- _Data records_:
>>

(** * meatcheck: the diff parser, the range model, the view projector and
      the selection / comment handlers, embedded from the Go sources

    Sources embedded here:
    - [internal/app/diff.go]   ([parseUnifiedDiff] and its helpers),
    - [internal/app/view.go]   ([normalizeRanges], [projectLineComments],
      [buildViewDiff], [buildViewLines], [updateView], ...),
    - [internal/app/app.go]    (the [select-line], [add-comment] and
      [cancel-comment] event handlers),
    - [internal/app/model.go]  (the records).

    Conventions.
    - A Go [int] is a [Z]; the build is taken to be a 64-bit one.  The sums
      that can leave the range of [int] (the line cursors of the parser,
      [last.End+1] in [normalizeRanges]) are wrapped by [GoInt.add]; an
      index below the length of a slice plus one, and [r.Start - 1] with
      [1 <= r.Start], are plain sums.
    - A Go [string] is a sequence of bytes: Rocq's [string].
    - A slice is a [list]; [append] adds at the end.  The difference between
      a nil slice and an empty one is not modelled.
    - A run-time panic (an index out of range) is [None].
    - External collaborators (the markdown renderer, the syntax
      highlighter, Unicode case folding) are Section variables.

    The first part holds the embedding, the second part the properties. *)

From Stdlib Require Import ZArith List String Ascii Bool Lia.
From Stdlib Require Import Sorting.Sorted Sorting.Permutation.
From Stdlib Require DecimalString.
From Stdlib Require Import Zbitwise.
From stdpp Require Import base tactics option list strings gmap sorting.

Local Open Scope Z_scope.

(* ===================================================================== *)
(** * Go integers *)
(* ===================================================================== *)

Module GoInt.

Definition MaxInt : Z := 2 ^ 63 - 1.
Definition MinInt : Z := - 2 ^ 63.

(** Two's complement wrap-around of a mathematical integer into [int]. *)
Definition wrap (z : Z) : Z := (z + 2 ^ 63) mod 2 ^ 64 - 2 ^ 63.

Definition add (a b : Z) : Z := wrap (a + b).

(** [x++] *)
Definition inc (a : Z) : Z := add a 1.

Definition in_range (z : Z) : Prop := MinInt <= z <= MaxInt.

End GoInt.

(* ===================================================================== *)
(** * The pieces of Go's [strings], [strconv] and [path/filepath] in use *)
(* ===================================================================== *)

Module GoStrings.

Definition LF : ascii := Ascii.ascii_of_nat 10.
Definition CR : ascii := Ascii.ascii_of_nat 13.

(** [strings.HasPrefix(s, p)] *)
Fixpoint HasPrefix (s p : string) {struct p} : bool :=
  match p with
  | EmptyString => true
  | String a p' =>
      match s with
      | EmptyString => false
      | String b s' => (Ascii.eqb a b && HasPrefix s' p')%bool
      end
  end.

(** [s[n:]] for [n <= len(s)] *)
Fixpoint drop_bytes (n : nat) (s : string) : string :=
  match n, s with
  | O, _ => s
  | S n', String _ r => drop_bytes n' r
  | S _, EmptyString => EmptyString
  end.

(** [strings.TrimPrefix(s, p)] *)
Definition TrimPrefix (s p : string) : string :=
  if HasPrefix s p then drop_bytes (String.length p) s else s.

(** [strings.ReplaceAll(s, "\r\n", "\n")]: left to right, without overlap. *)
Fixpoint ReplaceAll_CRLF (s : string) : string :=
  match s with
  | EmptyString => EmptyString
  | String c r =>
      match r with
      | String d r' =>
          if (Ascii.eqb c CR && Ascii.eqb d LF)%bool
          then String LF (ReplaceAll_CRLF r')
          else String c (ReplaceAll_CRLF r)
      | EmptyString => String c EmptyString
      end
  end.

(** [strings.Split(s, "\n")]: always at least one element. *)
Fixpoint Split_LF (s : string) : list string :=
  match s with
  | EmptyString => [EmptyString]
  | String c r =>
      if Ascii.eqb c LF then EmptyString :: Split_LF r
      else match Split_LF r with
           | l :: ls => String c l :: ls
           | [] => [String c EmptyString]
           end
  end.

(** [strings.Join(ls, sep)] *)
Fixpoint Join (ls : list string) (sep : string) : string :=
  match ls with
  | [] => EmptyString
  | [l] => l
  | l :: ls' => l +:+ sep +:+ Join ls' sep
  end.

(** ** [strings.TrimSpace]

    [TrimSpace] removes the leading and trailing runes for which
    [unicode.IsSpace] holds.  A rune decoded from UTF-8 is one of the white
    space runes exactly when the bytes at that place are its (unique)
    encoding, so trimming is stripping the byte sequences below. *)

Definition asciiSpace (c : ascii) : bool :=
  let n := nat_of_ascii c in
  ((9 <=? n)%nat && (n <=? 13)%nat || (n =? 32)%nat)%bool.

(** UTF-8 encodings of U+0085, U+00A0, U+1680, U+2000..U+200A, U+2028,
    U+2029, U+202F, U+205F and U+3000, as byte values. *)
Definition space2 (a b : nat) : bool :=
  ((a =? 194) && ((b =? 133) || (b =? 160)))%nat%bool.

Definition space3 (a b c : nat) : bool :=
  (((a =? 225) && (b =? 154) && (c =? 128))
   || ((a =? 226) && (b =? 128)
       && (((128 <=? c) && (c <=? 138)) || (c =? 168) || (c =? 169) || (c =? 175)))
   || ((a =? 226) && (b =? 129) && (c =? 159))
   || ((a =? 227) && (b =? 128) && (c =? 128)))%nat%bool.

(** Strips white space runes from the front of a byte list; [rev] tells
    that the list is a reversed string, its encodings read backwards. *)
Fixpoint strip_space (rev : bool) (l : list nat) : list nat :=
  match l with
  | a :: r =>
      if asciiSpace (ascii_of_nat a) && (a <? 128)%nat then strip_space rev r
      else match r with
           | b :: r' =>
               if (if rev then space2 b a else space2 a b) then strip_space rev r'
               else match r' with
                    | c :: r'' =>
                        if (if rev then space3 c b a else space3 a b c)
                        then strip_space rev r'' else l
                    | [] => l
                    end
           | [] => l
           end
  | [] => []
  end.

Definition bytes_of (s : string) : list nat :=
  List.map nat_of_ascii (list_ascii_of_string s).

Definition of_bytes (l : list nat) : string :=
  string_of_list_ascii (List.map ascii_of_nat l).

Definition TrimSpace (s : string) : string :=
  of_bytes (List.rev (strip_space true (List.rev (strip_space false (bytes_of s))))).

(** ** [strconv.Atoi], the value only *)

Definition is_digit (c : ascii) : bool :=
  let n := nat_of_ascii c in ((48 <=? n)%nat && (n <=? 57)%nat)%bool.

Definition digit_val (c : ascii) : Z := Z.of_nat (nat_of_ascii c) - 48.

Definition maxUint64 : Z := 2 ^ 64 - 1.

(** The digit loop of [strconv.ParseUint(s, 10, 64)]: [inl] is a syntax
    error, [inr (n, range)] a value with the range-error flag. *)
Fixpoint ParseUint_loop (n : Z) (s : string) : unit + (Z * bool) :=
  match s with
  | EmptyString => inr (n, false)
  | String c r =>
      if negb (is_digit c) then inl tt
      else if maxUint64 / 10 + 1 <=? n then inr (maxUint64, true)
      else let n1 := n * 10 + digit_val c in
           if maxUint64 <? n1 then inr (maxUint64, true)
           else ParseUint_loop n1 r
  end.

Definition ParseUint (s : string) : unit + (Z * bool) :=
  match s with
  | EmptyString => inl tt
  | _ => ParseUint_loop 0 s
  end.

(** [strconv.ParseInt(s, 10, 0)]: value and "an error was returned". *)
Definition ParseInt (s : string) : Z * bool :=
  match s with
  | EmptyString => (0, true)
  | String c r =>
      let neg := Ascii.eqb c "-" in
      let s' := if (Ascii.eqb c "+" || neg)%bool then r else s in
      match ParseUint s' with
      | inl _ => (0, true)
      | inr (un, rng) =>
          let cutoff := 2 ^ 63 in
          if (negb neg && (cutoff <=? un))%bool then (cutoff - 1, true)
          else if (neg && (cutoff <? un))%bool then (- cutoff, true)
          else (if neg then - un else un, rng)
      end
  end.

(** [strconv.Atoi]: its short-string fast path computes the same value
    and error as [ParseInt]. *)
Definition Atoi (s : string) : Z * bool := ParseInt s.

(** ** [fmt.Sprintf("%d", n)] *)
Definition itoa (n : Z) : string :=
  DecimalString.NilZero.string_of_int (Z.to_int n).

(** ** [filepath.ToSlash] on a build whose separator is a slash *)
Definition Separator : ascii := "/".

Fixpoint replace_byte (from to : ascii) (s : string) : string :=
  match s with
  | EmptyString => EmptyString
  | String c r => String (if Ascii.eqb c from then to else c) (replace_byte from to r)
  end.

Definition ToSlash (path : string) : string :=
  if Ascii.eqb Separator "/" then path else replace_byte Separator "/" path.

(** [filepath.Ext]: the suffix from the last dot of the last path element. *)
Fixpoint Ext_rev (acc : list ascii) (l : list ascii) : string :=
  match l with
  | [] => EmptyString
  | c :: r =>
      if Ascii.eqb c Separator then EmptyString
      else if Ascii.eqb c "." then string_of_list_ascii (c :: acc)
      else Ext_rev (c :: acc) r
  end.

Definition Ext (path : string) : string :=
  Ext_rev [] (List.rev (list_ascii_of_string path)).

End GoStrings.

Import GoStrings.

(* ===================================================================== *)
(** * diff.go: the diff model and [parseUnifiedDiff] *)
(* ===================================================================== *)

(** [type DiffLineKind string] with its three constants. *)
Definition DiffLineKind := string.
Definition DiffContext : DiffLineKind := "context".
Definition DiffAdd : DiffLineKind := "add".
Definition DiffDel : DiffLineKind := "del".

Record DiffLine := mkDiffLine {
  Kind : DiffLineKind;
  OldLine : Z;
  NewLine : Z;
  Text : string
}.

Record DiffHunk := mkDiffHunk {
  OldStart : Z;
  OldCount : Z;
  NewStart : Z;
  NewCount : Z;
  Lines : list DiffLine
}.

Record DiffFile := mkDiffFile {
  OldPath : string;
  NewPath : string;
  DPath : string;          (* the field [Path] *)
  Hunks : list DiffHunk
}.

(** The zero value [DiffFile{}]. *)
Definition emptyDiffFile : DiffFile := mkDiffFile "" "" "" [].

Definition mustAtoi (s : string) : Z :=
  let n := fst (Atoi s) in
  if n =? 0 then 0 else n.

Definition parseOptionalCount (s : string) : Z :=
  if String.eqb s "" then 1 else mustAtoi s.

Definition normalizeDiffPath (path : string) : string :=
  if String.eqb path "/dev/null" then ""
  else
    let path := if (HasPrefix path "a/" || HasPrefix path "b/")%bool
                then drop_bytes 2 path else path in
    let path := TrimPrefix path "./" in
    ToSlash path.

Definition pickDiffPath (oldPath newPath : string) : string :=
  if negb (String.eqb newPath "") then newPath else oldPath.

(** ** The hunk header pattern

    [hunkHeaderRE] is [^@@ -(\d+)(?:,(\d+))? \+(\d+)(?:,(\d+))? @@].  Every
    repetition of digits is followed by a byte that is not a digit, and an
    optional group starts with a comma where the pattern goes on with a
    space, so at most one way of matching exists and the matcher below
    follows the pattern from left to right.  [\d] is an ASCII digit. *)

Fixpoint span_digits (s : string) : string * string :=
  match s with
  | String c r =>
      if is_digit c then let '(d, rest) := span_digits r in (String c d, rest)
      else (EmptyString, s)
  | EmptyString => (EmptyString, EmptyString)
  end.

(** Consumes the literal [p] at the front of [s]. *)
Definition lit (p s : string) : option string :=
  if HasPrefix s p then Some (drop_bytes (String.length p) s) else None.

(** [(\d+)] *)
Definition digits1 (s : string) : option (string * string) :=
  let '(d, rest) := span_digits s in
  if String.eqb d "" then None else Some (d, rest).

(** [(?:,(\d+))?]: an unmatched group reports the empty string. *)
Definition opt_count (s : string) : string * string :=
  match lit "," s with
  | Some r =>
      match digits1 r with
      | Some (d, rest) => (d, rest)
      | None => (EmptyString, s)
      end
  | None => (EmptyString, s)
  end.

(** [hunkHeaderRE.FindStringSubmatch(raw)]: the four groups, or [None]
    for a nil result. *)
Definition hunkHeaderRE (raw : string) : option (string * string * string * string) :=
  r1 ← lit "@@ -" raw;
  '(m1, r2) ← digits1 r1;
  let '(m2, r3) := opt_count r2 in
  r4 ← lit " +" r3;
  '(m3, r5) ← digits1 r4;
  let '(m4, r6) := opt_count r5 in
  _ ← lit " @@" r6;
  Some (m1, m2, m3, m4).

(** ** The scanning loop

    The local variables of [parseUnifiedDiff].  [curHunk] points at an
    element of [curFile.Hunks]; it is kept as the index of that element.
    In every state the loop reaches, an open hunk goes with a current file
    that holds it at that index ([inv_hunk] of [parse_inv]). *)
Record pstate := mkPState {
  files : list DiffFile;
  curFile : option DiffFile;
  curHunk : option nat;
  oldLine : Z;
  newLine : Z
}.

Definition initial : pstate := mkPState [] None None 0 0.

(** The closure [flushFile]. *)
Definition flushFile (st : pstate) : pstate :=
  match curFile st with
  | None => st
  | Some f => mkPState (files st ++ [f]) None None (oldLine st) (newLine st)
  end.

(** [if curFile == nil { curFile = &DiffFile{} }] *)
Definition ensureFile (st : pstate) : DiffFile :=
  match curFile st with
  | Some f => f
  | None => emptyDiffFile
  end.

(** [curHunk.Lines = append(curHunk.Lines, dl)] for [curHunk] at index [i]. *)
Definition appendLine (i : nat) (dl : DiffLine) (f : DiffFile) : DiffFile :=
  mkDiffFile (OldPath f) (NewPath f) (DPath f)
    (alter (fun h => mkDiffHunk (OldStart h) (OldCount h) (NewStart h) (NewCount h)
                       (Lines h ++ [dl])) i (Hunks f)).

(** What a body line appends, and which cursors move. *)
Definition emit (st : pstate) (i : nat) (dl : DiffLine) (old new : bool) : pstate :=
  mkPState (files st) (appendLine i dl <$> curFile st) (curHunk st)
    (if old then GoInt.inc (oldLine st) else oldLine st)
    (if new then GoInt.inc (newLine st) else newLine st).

<<
>>

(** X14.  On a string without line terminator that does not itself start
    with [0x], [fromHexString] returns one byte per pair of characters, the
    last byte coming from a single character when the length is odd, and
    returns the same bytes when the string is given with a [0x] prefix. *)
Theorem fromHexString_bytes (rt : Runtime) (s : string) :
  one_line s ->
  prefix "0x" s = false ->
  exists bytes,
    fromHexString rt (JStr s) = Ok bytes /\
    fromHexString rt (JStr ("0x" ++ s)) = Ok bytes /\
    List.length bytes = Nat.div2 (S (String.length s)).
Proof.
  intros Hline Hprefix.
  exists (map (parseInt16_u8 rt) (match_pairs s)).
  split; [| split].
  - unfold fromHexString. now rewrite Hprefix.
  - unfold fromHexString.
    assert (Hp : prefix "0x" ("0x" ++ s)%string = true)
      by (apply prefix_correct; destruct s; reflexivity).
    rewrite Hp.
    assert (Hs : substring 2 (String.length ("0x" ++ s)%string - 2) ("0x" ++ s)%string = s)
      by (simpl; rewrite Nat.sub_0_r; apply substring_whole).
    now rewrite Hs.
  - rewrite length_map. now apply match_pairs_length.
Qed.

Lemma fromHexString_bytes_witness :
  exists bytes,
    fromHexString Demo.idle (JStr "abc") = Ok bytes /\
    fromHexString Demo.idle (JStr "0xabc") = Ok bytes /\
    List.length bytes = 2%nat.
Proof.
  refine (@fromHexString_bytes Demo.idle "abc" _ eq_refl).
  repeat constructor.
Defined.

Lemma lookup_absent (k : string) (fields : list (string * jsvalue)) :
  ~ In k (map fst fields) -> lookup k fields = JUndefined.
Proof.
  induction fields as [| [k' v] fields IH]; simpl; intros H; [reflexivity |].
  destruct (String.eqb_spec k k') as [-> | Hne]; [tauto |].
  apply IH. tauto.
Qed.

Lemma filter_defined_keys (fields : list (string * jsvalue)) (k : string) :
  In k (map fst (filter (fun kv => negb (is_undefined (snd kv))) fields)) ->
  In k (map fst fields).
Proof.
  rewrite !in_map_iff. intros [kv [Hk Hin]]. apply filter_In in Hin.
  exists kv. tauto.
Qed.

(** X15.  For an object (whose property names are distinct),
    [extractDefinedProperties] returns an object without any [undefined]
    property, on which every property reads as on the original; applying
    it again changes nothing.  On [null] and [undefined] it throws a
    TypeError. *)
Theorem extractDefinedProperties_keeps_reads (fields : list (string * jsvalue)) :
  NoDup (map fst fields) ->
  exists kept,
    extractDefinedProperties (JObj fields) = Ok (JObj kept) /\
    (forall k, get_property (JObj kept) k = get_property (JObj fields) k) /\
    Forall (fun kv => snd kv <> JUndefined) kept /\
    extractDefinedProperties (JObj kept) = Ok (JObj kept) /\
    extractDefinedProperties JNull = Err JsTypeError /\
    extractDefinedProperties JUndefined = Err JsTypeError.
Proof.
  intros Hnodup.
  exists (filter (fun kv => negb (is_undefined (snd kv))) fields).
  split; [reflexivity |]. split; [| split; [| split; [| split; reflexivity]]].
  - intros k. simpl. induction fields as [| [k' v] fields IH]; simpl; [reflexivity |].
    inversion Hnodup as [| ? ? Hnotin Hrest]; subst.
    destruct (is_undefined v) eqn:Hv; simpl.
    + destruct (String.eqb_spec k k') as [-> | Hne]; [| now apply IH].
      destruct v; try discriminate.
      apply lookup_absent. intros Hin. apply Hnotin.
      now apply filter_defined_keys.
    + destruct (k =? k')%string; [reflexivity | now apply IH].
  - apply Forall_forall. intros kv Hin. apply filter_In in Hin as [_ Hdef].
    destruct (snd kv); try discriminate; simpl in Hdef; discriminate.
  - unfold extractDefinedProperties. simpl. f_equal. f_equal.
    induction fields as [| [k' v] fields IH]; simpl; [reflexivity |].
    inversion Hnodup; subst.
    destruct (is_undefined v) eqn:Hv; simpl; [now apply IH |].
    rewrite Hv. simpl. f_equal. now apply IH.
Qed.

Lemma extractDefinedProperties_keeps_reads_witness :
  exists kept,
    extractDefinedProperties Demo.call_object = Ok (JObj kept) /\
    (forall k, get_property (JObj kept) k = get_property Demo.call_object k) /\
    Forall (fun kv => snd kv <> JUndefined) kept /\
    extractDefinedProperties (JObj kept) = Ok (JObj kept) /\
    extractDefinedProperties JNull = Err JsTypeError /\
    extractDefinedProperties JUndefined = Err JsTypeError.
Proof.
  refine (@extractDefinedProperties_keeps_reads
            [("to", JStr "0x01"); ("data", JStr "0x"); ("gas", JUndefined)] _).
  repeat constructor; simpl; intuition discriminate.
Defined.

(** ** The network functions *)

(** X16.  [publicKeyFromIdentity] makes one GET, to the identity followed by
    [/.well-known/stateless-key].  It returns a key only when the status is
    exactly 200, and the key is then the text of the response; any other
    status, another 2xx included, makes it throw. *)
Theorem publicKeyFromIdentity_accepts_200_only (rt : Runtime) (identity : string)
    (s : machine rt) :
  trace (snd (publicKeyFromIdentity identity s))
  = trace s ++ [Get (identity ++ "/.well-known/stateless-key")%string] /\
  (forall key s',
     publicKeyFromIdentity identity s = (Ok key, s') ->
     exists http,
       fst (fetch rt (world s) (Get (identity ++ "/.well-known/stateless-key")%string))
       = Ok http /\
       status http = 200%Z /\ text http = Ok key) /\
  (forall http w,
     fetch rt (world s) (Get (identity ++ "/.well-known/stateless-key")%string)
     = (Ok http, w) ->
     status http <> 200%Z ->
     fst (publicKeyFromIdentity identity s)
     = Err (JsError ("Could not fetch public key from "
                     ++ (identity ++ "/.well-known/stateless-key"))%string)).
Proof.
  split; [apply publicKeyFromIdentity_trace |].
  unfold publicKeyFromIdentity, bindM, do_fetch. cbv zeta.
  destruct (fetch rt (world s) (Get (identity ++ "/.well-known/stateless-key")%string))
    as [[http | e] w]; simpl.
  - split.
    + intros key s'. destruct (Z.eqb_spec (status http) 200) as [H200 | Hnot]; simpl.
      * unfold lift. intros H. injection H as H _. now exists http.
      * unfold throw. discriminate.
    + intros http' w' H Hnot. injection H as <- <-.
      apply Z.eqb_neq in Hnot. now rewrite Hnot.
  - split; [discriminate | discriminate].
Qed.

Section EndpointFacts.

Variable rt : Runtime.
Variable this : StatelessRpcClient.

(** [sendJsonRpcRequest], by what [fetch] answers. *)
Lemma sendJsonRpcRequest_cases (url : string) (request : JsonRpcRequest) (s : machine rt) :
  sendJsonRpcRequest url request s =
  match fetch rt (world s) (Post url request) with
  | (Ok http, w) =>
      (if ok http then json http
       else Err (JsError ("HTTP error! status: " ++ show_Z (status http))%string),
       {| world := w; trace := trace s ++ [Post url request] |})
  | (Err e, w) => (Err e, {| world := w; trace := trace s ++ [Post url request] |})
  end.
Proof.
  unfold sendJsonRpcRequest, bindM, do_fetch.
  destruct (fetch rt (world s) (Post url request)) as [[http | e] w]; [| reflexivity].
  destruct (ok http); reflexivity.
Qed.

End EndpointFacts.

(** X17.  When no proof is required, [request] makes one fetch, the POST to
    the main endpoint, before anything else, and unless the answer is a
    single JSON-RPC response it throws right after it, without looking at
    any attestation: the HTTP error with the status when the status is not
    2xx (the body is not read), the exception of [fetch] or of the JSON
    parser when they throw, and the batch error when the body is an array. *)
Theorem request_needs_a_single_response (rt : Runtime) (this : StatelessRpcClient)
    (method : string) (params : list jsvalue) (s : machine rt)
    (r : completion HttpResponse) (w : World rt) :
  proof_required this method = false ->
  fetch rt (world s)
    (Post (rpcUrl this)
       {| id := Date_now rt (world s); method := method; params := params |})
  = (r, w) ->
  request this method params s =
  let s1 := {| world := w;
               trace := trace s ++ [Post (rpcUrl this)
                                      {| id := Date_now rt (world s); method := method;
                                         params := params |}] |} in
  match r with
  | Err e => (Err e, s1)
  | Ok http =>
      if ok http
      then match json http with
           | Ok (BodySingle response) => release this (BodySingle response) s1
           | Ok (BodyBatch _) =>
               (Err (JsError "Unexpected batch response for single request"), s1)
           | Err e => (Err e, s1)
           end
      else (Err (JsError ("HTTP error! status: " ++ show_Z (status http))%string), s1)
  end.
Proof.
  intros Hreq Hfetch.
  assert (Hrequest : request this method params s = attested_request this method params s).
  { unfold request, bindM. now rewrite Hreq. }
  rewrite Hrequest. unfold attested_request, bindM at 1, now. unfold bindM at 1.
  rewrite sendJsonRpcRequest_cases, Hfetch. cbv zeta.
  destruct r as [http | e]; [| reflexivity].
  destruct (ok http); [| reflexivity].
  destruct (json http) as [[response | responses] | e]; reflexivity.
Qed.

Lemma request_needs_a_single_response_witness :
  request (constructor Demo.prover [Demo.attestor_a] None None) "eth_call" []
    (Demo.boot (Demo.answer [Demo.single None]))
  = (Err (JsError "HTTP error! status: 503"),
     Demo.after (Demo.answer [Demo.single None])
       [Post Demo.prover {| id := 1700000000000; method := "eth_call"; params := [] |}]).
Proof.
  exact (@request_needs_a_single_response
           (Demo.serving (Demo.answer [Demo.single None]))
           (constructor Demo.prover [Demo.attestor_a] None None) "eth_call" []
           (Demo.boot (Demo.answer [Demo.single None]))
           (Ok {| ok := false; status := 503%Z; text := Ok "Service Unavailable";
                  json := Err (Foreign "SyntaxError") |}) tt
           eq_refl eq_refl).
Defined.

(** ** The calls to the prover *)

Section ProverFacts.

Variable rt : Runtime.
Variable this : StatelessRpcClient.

<<

Copy out all lines of the listing where the word "MinInt" appears.

- _Written answer_:
Definition MinInt : Z := - 2 ^ 63.
Definition in_range (z : Z) : Prop := MinInt <= z <= MaxInt.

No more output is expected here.